[Work instruction]
Report back the lines in this listing that carry the string "rest".

[Source data]
(** The bits of the path between two nodes in the graph. *)
Definition calculated tm (n d : bytes) (i : nat) : bool := negb (bool_decide (path_of tm n d = [])) && path_bits tm n d i.

(** ** One node *)

(** What the comparisons rely on: the tables of the graph, and the lost links. *)
Record can_repair tm (links : list ((nat * nat) * BABitvector)) : Prop := {
  cr_laws : igraph_laws (tm_graph tm);
  cr_tables : tm_ok tm;
  cr_ends : known tm (tm_nodeID tm) ∧ known tm (RVnodeID tm);
  cr_links : Forall (λ l, FID_ok l.2) links;
}.

Lemma can_repair_stored s links rv t f e : can_repair (srv_tm s) links → can_repair (srv_tm (stored rv t f e s)) links.
Proof. intros [L T K Hl]. split; [exact L|by apply set_FIDs_ok|exact K|exact Hl]. Qed.

Lemma calculate_run tm n d : igraph_laws (tm_graph tm) → tm_ok tm → known tm n → known tm d →
  ∃ F, calculateFID n d tm = Ok F ∧ has_bits F (calculated tm n d).
Proof. apply calculateFID_bits. Qed.

Lemma key_at (m : table) i n : map_ok m → m.*1 !! i = Some n → ∀ F, map_find n m = Some F → m !! i = Some (n, F).
Proof.
  intros Hm Hi F HF. rw list_lookup_fmap in Hi. destruct (m !! i) as [[k v]|] eqn:E; [|done]. injection Hi as ->.
  apply list_elem_of_lookup_2, map_find_elem in E; [|done]. congruence.
Qed.

Lemma wp_on_tm {A} (r : tmgraph → res A) a (Q : A → tm_server → Prop) s : r (srv_tm s) = Ok a → Q a s → wp (on_tm r) Q s.
Proof. intros E H. unfold wp, on_tm, from_res, mbind, T_bind, M_bind, gets. by rw E. Qed.
Lemma wp_deref_FID (get : tmgraph → res (option BABitvector)) F (Q : BABitvector → tm_server → Prop) s :
  get (srv_tm s) = Ok (Some F) → Q F s → wp (deref get) Q s.
Proof. intros E H. unfold deref. apply wp_bind. by eapply wp_on_tm. Qed.
Lemma wp_upd_tm (f : tmgraph → res tmgraph) tm' (Q : () → tm_server → Prop) s : f (srv_tm s) = Ok tm' → Q () (set_tm tm' s) → wp (upd_tm f) Q s.
Proof. intros E H. unfold upd_tm. apply wp_bind. eapply wp_on_tm; [done|]. by apply wp_modify. Qed.
Lemma wp_publish_to n id data (Q : () → tm_server → Prop) s : holds_path (srv_tm s) n →
  Q () (happens [publication (srv_tm s) n id data] s) → wp (publish_to n id (Some <$> data)) Q s.
Proof. intros Hp H. eapply ok_wp; [by apply publish_to_run|done]. Qed.

Lemma happens_stored l rv t f e s : happens l (stored rv t f e s) = stored rv t f (e ++ l) s.
Proof. unfold happens, stored. cbn. by rw app_assoc. Qed.

(** The tables of [s] but that of the paths to nodes, after [e]. *)
Definition moved f e s : tm_server := stored (tm_RVFID (srv_tm s)) (tm_TMFID (srv_tm s)) f e s.

Lemma wp_check_path s0 i n f e P notify acc l : can_repair (srv_tm s0) [l] → known (srv_tm s0) n →
  map_ok (TM_to_nodeFID (srv_tm s0)) → (TM_to_nodeFID (srv_tm s0)).*1 !! i = Some n → table_set (TM_to_nodeFID (srv_tm s0)) f n P →
  wp (check_path i notify acc l) (λ n' s', n' = n ∧ ∃ f' e', s' = moved f' e' s0 ∧
    table_set (TM_to_nodeFID (srv_tm s0)) f' n (if covers P l.2 then calculated (srv_tm s0) (tm_nodeID (srv_tm s0)) n else P)) (moved f e s0).
Proof.
  intros [L T [HT _] Hl] Hn Hm Hi Hf. set (tm := srv_tm s0) in *. apply Forall_cons in Hl as [Hl _].
  destruct Hf as (Hk & (F & HF & HFP) & Ho). assert (f !! i = Some (n, Some F)) as Hat.
  { apply key_at; [by unfold map_ok; rw Hk|by rw Hk|done]. }
  unfold check_path, at_iterator. apply wp_bind, wp_bind, wp_gets. apply wp_bind. eapply wp_lift_opt; [exact Hat|].
  apply wp_bind. eapply wp_lift_opt; [done|]. apply wp_ret. cbn [fst snd]. apply wp_bind.
  eapply wp_from_res; [by apply uses_link_covers|]. apply wp_bind.
  set (P' := if covers P l.2 then calculated tm (tm_nodeID tm) n else P).
  assert (wp (if covers P l.2 then tm ← gets srv_tm; F ← on_tm (calculateFID (tm_nodeID tm) n); upd_tm (setTM_to_nodeFID n F) else mret ())
    (λ _ s', ∃ f', s' = moved f' e s0 ∧ table_set (TM_to_nodeFID tm) f' n P') (moved f e s0)) as Hstep.
  { subst P'. destruct (covers P l.2); [|apply wp_ret; exists f; split; [done|]; split_and!; [done|by exists F|done]].
    apply wp_bind, wp_gets, wp_bind.
    destruct (calculate_run tm (tm_nodeID tm) n L T HT Hn) as (F' & E & HF').
    eapply wp_on_tm; [exact E|]. destruct (assign_set f n F F' _ HF HF') as (m' & Em & Hm').
    eapply wp_upd_tm; [unfold setTM_to_nodeFID; cbn [moved stored srv_tm set_FIDs TM_to_nodeFID]; rw Em; done|].
    exists m'. split; [done|]. eapply table_set_trans; [|exact Hm']. split_and!; [done|by exists F|done]. }
  eapply wp_mono; [exact Hstep|]. intros _ s' (f' & -> & Hf'). apply wp_bind.
  assert (wp (if notify then LID ← from_res (FID_read l.2); publish_to n pathMgmt_bin_full_id (Some <$> LID) else mret ())
    (λ _ s', ∃ e', s' = moved f' e' s0) (moved f' e s0)) as Htell.
  { destruct notify; [|apply wp_ret; by eexists]. apply wp_bind. eapply wp_from_res; [by apply FID_ok_read|].
    destruct Hf' as (_ & (F' & EF' & [OF' _]) & _). apply wp_publish_to; [by exists F'|]. eexists. unfold moved. by rw happens_stored. }
  eapply wp_mono; [exact Htell|]. intros _ s' [e' ->]. apply wp_ret. split; [done|]. by exists f', e'.
Qed.

Lemma can_repair_one tm l links : can_repair tm links → l ∈ links → can_repair tm [l].
Proof. intros [L T K Hl] Hin. split; [done..|]. constructor; [|constructor]. by eapply Forall_forall in Hl. Qed.

(** All lost links, for the path to the node. *)
Lemma wp_check_paths s0 i n F notify acc links : can_repair (srv_tm s0) links → known (srv_tm s0) n → links ≠ [] →
  map_ok (TM_to_nodeFID (srv_tm s0)) → (TM_to_nodeFID (srv_tm s0)).*1 !! i = Some n →
  map_find n (TM_to_nodeFID (srv_tm s0)) = Some (Some F) → FID_ok F →
  wp (mfoldl (check_path i notify) acc links) (λ n' s', n' = n ∧ ∃ f' e', s' = moved f' e' s0 ∧
    table_set (TM_to_nodeFID (srv_tm s0)) f' n (compared links (bv_bit F) (calculated (srv_tm s0) (tm_nodeID (srv_tm s0)) n))) s0.
Proof.
  intros R Hn Hne Hm Hi HF OF. set (C := calculated _ _ n).
  eapply wp_mono; [apply (wp_mfoldl (λ rest n' s', (n' = n ∨ rest = links) ∧ ∃ f' e' P', s' = moved f' e' s0 ∧
    table_set (TM_to_nodeFID (srv_tm s0)) f' n P' ∧ compared rest P' C = compared links (bv_bit F) C))|].
  - split; [by right|]. exists (TM_to_nodeFID (srv_tm s0)), [], (bv_bit F). split_and!; [by rw /moved stored_nothing| |done].
    by eapply table_set_refl.
  - intros l t b s [d Hd] (_ & f' & e' & P' & -> & Hf & Hc). eapply wp_mono.
    + apply wp_check_path; [eapply can_repair_one; [exact R|rw -Hd; set_solver]|exact Hn|exact Hm|exact Hi|exact Hf].
    + intros n' s' (-> & f2 & e2 & -> & Hf2). split; [by left|]. exists f2, e2. eexists. split_and!; [done|exact Hf2|].
      by rw -compared_cons.
  - intros n' s' ([->|E] & f' & e' & P' & -> & Hf & Hc); [|by destruct links]. split; [done|]. exists f', e'. split; [done|].
    cbn [compared] in Hc. unfold compared in Hc at 1. cbn [existsb] in Hc. by rw -Hc.
Qed.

[Result below]
  eapply wp_mono; [apply (wp_mfoldl (λ rest n' s', (n' = n ∨ rest = links) ∧ ∃ f' e' P', s' = moved f' e' s0 ∧
    table_set (TM_to_nodeFID (srv_tm s0)) f' n P' ∧ compared rest P' C = compared links (bv_bit F) C))|].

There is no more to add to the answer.